In the end, the TV remote automatically recorded voices around it, and then sent these to the researchers via an encrypted file.
The attack, “it should be said, is scary,” according to AT&T, though researchers acknowledged that an in-the-wild attack would be unlikely.
Independent Researchers Driving RF Security Improvements
Comcast has made all the necessary mitigations and Guardicore reported there are no currently vulnerable devices but pointed out that up until remediation was pushed out, every one of these remotes was open to this kind of attack.
“Besides leaving out the batteries, there was no effective way to mitigate it, either,” the report added.
Similarly, RF vulnerabilities exposed this week in the Fortress S03 WiFi Home Security System could allow cybercriminals to remotely disarm the alarm system remain unpatched.
And just last month a flaw in ThroughTek’s Kalay network, connected to 83 million devices like baby monitors and security cameras left them open to breach and eavesdropping by threat actors.
While the security community grapples with these types of revelations, Jake Williams from BreachQuest said its independent researchers like Guardicore that are educating users and pushing IoT device manufacturers to prioritize security.
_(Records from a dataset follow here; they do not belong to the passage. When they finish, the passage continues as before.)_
(* ===== verification/RunLists.v ===== *)
(** * Linked lists with two ends, many at a time

    The run queues of kernel/sched.c are arrays of singly linked lists with a pointer to
    the first and to the last node.  [lists_at] relates a memory to the lists it holds, a
    list of lists of (node address, process id); unlinking a node and appending one are
    proved here once, for the queues' own layout to instantiate. *)
From S2P Require Import Prelude Memory State Sched.

Definition node : Type := Z * Z.

Definition head_addr (l : list node) (e : Z) : Z :=
  match l with
  | [] => e
  | (a, _) :: _ => a
  end.

Definition last_addr (l : list node) : Z :=
  match last l with
  | Some (a, _) => a
  | None => 0
  end.

(** The nodes of [l] in memory, linked, the last one pointing to [e]. *)
Fixpoint chain (m : gmap Z Z) (l : list node) (e : Z) : Prop :=
  match l with
  | [] => True
  | (a, p) :: l' => read64 m a = Some (head_addr l' e) /\ read64 m (a + NODE_PID) = Some p /\ chain m l' e
  end.

(** A node's block as the heap gives it. *)
Definition node_ok (a : Z) : Prop := 0 < a < 2 ^ 64 /\ (16 | a).

Lemma node_word1 a : node_ok a -> (8 | a).
Proof. intros [_ [q ->]]. exists (2 * q). lia. Qed.

Lemma node_word2 a : node_ok a -> (8 | a + NODE_PID).
Proof. intros [_ [q ->]]. exists (2 * q + 1). unfold NODE_PID. lia. Qed.

Definition in_nodes (l : list node) (c : Z) : Prop := exists a p, (a, p) ∈ l /\ (c = a \/ c = a + NODE_PID).

(** The bytes of the words in [W]. *)
Definition word_bytes_of (W : Z -> Prop) (x : Z) : Prop := exists c, W c /\ within c 8 x.

(** Only the words in [W] are written: the other aligned words, and the other bytes,
    keep their value. *)
Record agree (W : Z -> Prop) (m m' : gmap Z Z) : Prop := {
  ag_words c : (8 | c) -> ~ W c -> read64 m' c = read64 m c;
  ag_bytes : changes (word_bytes_of W) m m';
}.

Lemma agree_refl W m : agree W m m.
Proof. split; [done|apply changes_refl]. Qed.

Lemma agree_trans W m1 m2 m3 : agree W m1 m2 -> agree W m2 m3 -> agree W m1 m3.
Proof.
  intros [H1 C1] [H2 C2]. split; [|by eapply changes_trans]. intros c Hc HW. by rewrite H2, H1.
Qed.

Lemma agree_write (W : Z -> Prop) m c v : (8 | c) -> W c -> agree W m (write64 m c v).
Proof.
  intros Hc HW. split.
  - destruct Hc as [q ->]. intros d [r ->] Hd. apply read64_write64_ne.
    assert (q <> r); [|lia]. intros ->. done.
  - eapply changes_weaken; [apply changes_write64|]. intros x Hx. by exists c.
Qed.

Lemma agree_weaken (W V : Z -> Prop) m m' : agree W m m' -> (forall c, W c -> V c) -> agree V m m'.
Proof.
  intros [H C] HWV. split.
  - intros c Hc HV. apply H; [done|]. auto.
  - eapply changes_weaken; [exact C|]. intros x (c & Hc & Hx). exists c. auto.
Qed.

Lemma agree_read W m m' c v : agree W m m' -> (8 | c) -> ~ W c -> read64 m c = Some v -> read64 m' c = Some v.
Proof. intros [H _] Hc HW. by rewrite (H c). Qed.

(** ** Chains *)

Lemma head_app l1 l2 e : head_addr (l1 ++ l2) e = head_addr l1 (head_addr l2 e).
Proof. by destruct l1 as [|[]]. Qed.

Lemma last_snoc l a p : last_addr (l ++ [(a, p)]) = a.
Proof. unfold last_addr. by rewrite last_snoc. Qed.

Lemma last_app_cons l n l' : last_addr (l ++ n :: l') = last_addr (n :: l').
Proof. unfold last_addr. by rewrite last_app_cons. Qed.

Lemma last_elem l : l <> [] -> exists p, (last_addr l, p) ∈ l.
Proof.
  intros Hl. destruct (exists_last Hl) as (l' & [a p] & ->). rewrite last_snoc. exists p. set_solver.
Qed.

Lemma chain_app m l1 l2 e : chain m (l1 ++ l2) e <-> chain m l1 (head_addr l2 e) /\ chain m l2 e.
Proof.
  induction l1 as [|[a p] l1 IH]; simpl; [tauto|]. rewrite IH, head_app. tauto.
Qed.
“Consumers need to realize that everything that has a microphone can potentially be turned into a listening device,” he told Threatpost by email. “When Amazon released the Echo, many researchers screamed ‘the sky is falling’ but of course those worst fears never came to pass. This has likely led to some complacency among the public.”
But Williams added those security community concerns drove Amazon to take security seriously.
“Amazon expended significant resources on privacy and security that most producing devices with microphones device have not,” Williams said. “As we’ve seen with IP-based security cameras before, much of this hardware is a race to the bottom. This research from Guardicore highlights why independent security research is so important for consumers.”